Among the lines of data below, reproduce only those from the one with "(field : rstr)" through the one with "(** ** Fields *)", exactly as they stand, both ends included.
Data for this exercise Start Marker
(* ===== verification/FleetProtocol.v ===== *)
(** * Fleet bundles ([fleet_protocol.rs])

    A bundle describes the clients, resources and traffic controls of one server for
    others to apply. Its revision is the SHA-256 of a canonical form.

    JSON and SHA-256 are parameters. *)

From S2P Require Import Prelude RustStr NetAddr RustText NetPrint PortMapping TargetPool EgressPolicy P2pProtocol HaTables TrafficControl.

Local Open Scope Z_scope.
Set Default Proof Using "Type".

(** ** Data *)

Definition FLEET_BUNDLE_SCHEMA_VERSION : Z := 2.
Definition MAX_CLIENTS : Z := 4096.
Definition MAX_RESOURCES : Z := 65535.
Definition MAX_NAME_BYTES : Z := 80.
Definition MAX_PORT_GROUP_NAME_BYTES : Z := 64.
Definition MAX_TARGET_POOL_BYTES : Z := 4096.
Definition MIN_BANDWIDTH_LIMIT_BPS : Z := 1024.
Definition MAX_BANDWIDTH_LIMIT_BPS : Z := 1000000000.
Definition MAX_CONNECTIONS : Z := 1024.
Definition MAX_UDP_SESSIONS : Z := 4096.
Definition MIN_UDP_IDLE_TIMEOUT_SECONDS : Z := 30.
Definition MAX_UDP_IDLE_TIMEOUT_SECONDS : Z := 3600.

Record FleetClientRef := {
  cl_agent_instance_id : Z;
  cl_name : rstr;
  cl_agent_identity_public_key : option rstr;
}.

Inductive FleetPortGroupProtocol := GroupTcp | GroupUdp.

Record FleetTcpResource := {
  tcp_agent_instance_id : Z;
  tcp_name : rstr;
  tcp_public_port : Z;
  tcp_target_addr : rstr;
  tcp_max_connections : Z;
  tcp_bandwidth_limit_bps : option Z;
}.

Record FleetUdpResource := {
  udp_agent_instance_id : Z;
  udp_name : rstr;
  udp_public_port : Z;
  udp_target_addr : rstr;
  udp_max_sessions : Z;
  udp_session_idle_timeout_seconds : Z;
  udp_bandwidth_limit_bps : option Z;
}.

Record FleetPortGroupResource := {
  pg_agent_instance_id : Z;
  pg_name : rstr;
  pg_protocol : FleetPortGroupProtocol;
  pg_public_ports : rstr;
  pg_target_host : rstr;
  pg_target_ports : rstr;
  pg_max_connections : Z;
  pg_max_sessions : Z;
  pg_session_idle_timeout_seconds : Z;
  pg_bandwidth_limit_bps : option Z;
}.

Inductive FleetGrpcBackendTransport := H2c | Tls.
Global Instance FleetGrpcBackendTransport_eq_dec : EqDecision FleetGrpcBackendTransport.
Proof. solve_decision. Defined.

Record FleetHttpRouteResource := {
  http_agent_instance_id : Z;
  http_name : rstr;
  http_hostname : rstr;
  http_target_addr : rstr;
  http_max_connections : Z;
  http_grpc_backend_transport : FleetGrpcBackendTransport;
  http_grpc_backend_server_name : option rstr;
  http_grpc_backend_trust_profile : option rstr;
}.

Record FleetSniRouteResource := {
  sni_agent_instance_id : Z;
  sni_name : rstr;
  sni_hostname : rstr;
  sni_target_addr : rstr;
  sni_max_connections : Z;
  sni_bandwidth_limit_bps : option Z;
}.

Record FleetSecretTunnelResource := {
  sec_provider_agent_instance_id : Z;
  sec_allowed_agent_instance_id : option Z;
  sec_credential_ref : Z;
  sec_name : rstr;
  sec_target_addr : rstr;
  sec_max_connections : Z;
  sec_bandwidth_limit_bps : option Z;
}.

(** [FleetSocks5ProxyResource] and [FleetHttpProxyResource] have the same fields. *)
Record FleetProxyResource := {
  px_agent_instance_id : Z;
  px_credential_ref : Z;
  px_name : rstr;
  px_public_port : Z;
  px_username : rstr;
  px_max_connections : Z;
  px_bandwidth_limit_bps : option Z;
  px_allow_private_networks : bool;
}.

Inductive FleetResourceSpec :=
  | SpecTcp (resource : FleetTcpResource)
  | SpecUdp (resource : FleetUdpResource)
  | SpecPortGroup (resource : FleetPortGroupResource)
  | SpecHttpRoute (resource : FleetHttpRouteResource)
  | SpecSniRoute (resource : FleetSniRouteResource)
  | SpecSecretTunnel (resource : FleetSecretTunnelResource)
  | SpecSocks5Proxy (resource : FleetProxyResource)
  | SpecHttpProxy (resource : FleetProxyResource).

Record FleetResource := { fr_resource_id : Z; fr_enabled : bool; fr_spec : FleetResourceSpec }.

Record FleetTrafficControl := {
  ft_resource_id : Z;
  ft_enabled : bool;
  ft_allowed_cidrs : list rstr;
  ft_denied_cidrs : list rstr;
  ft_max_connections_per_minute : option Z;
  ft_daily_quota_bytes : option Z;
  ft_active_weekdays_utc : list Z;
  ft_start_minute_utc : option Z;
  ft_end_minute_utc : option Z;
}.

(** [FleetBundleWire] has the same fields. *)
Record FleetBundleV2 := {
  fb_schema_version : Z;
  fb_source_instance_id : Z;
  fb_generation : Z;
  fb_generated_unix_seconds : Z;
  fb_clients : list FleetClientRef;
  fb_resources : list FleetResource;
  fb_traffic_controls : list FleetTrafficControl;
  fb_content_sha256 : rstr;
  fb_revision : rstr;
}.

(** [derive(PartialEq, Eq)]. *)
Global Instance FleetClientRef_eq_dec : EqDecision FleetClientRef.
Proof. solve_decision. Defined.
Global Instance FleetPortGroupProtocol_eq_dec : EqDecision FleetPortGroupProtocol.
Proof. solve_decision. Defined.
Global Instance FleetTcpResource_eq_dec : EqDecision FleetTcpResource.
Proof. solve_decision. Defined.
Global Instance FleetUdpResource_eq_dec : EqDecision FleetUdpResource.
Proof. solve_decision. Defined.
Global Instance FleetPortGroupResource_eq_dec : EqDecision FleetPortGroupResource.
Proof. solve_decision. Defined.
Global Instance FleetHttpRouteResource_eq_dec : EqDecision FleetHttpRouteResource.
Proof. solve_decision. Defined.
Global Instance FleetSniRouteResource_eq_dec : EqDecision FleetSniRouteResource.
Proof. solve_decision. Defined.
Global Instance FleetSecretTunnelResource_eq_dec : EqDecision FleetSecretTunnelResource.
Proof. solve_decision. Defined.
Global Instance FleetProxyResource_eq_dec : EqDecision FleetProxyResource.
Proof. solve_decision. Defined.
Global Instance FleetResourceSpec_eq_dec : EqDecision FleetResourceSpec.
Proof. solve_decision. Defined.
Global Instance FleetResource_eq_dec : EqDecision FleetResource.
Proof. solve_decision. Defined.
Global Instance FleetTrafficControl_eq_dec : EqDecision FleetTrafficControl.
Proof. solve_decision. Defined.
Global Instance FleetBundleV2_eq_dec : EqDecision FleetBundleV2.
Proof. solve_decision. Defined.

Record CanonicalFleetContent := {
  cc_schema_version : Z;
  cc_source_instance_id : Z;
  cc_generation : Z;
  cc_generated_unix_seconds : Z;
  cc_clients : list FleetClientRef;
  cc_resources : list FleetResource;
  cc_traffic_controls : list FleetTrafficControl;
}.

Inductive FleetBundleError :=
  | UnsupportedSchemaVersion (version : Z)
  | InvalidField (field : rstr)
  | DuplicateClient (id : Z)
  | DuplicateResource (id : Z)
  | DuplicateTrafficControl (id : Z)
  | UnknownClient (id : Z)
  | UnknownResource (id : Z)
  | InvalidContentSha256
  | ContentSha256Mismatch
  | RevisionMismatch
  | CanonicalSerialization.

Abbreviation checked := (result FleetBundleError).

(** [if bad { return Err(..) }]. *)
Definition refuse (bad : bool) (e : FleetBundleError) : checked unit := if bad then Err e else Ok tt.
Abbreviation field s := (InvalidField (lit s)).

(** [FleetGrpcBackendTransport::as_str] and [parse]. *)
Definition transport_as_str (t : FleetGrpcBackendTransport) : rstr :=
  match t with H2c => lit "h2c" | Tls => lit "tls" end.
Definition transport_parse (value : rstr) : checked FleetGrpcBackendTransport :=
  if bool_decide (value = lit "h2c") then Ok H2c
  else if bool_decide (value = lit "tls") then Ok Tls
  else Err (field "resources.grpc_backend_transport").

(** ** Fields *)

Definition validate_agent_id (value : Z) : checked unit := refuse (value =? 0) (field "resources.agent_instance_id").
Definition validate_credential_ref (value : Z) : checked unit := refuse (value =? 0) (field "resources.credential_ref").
Data for this exercise End Marker
__Answer section__.
  | InvalidField (field : rstr)
  | DuplicateClient (id : Z)
  | DuplicateResource (id : Z)
  | DuplicateTrafficControl (id : Z)
  | UnknownClient (id : Z)
  | UnknownResource (id : Z)
  | InvalidContentSha256
  | ContentSha256Mismatch
  | RevisionMismatch
  | CanonicalSerialization.

Abbreviation checked := (result FleetBundleError).

(** [if bad { return Err(..) }]. *)
Definition refuse (bad : bool) (e : FleetBundleError) : checked unit := if bad then Err e else Ok tt.
Abbreviation field s := (InvalidField (lit s)).

(** [FleetGrpcBackendTransport::as_str] and [parse]. *)
Definition transport_as_str (t : FleetGrpcBackendTransport) : rstr :=
  match t with H2c => lit "h2c" | Tls => lit "tls" end.
Definition transport_parse (value : rstr) : checked FleetGrpcBackendTransport :=
  if bool_decide (value = lit "h2c") then Ok H2c
  else if bool_decide (value = lit "tls") then Ok Tls
  else Err (field "resources.grpc_backend_transport").

(** ** Fields *)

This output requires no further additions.